DATASET START

(* ===== verification/Prp.v ===== *)
(** * Walking the PRP list of a command
    (the loops of [__do_perform_io] in [src/io.c] and of
    [__prp_transfer_data] in [src/zns_mgmt_recv.c])

    A command's data lies in host pages: [prp1] with any offset, then [prp2],
    which is a page or, for longer transfers, the address of a list of page
    addresses.  Host memory is read by physical address; a mapping is the
    physical address it starts at. *)
From S2P Require Import Prelude.

Definition PAGE_SIZE : Z := 4096.
Definition PAGE_OFFSET_MASK : Z := PAGE_SIZE - 1.
Definition page_offset (paddr : Z) : Z := Z.land paddr PAGE_OFFSET_MASK.

(** Host memory by physical address, a byte each; a little-endian 64-bit read. *)
Definition host_mem : Type := Z -> Z.
Definition mem_u64 (m : host_mem) (a : Z) : Z :=
  foldr (fun i acc => m (a + Z.of_nat i) + 256 * acc) 0 (seq 0 8).

(** Bytes written at a host address. *)
Definition mem_write (m : host_mem) (a : Z) (bytes : list Z) : host_mem :=
  fun x => match aget bytes (x - a) with Ok b => b | Bug _ => m x end.

(** [size] bytes of a device buffer; reading past its end is a bug. *)
Definition buf_read (buf : list Z) (off size : Z) : res (list Z) :=
  if decide (0 ≤ off /\ 0 ≤ size /\ off + size ≤ Z.of_nat (length buf)) then
    Ok (take (Z.to_nat size) (drop (Z.to_nat off) buf))
  else Bug OutOfRange.

Section Walk.
(** [pfn_valid(paddr >> PAGE_SHIFT)]: the page has a kernel mapping. *)
Variable pfn_valid : Z -> bool.

(** [kmap_atomic_pfn(PRP_PFN(paddr))] maps the page, [memremap(paddr, ..)]
    the address itself. *)
Definition map_page (paddr : Z) : Z :=
  if pfn_valid (Z.shiftr paddr 12) then Z.shiftl (Z.shiftr paddr 12) 12 else paddr.

(** The list pointer is a [void *] plus the offset in the first case, a
    [u64 *] plus the offset in the second. *)
Definition map_list (paddr : Z) : Z :=
  if pfn_valid (Z.shiftr paddr 12) then map_page paddr + page_offset paddr
  else paddr + 8 * page_offset paddr.

(** The locals of the loop. *)
Record prp_walk := mk_walk { prp_offs : Z; prp2_offs : Z; paddr_list : option Z }.

Definition walk_start : prp_walk := mk_walk 0 0 None.

(** The address of the next page; [rd64] reads host memory. *)
Definition next_prp (rd64 : Z -> Z) (prp1 prp2 remaining : Z) (w : prp_walk) : res (prp_walk * Z) :=
  let offs := prp_offs w + 1 in
  if offs =? 1 then Ok (mk_walk offs (prp2_offs w) (paddr_list w), prp1)
  else if offs =? 2 then
    if PAGE_SIZE <? remaining then
      let l := map_list prp2 in
      Ok (mk_walk offs (prp2_offs w + 1) (Some l), rd64 (l + 8 * prp2_offs w))
    else Ok (mk_walk offs (prp2_offs w) (paddr_list w), prp2)
  else
    l ← deref (paddr_list w);
    Ok (mk_walk offs (prp2_offs w + 1) (paddr_list w), rd64 (l + 8 * prp2_offs w)).

(** The bytes of the page that this turn moves. *)
Definition prp_chunk (paddr remaining : Z) : Z :=
  let io_size := Z.min remaining PAGE_SIZE in
  let mem_offs := page_offset paddr in
  if PAGE_SIZE <? io_size + mem_offs then PAGE_SIZE - mem_offs else io_size.

Section Transfer.
Context {St : Type}.
(** Host memory of the state, and [memcpy] between [io_size] bytes at a host
    address and the device at [offset]. *)
Variable rd64 : St -> Z -> Z.
Variable memcpy : St -> Z -> Z -> Z -> res St.

Fixpoint prp_transfer_loop (fuel : nat) (s : St) (prp1 prp2 : Z) (w : prp_walk)
  (offset remaining : Z) : res St :=
  if remaining =? 0 then Ok s else
  match fuel with
  | O => Bug NoFuel
  | S fuel =>
    '(w, paddr) ← next_prp (rd64 s) prp1 prp2 remaining w;
    let vaddr := map_page paddr in
    let io_size := prp_chunk paddr remaining in
    s ← memcpy s (vaddr + page_offset paddr) offset io_size;
    prp_transfer_loop fuel s prp1 prp2 w (offset + io_size) (remaining - io_size)
  end.

(** Every turn moves at least one byte. *)
Definition prp_transfer (s : St) (prp1 prp2 offset length : Z) : res St :=
  prp_transfer_loop (Z.to_nat length) s prp1 prp2 walk_start offset length.
End Transfer.
End Walk.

DATASET END

EXERCISE REQUIREMENTS:
In your answer, include only the lines above starting at the line that holds "let offs := prp_offs w + 1 in" and ending at the line that holds "(offset remaining : Z)", copied exactly.

OUTPUT FOR THIS TASK:
  let offs := prp_offs w + 1 in
  if offs =? 1 then Ok (mk_walk offs (prp2_offs w) (paddr_list w), prp1)
  else if offs =? 2 then
    if PAGE_SIZE <? remaining then
      let l := map_list prp2 in
      Ok (mk_walk offs (prp2_offs w + 1) (Some l), rd64 (l + 8 * prp2_offs w))
    else Ok (mk_walk offs (prp2_offs w) (paddr_list w), prp2)
  else
    l ← deref (paddr_list w);
    Ok (mk_walk offs (prp2_offs w + 1) (paddr_list w), rd64 (l + 8 * prp2_offs w)).

(** The bytes of the page that this turn moves. *)
Definition prp_chunk (paddr remaining : Z) : Z :=
  let io_size := Z.min remaining PAGE_SIZE in
  let mem_offs := page_offset paddr in
  if PAGE_SIZE <? io_size + mem_offs then PAGE_SIZE - mem_offs else io_size.

Section Transfer.
Context {St : Type}.
(** Host memory of the state, and [memcpy] between [io_size] bytes at a host
    address and the device at [offset]. *)
Variable rd64 : St -> Z -> Z.
Variable memcpy : St -> Z -> Z -> Z -> res St.

Fixpoint prp_transfer_loop (fuel : nat) (s : St) (prp1 prp2 : Z) (w : prp_walk)
  (offset remaining : Z) : res St :=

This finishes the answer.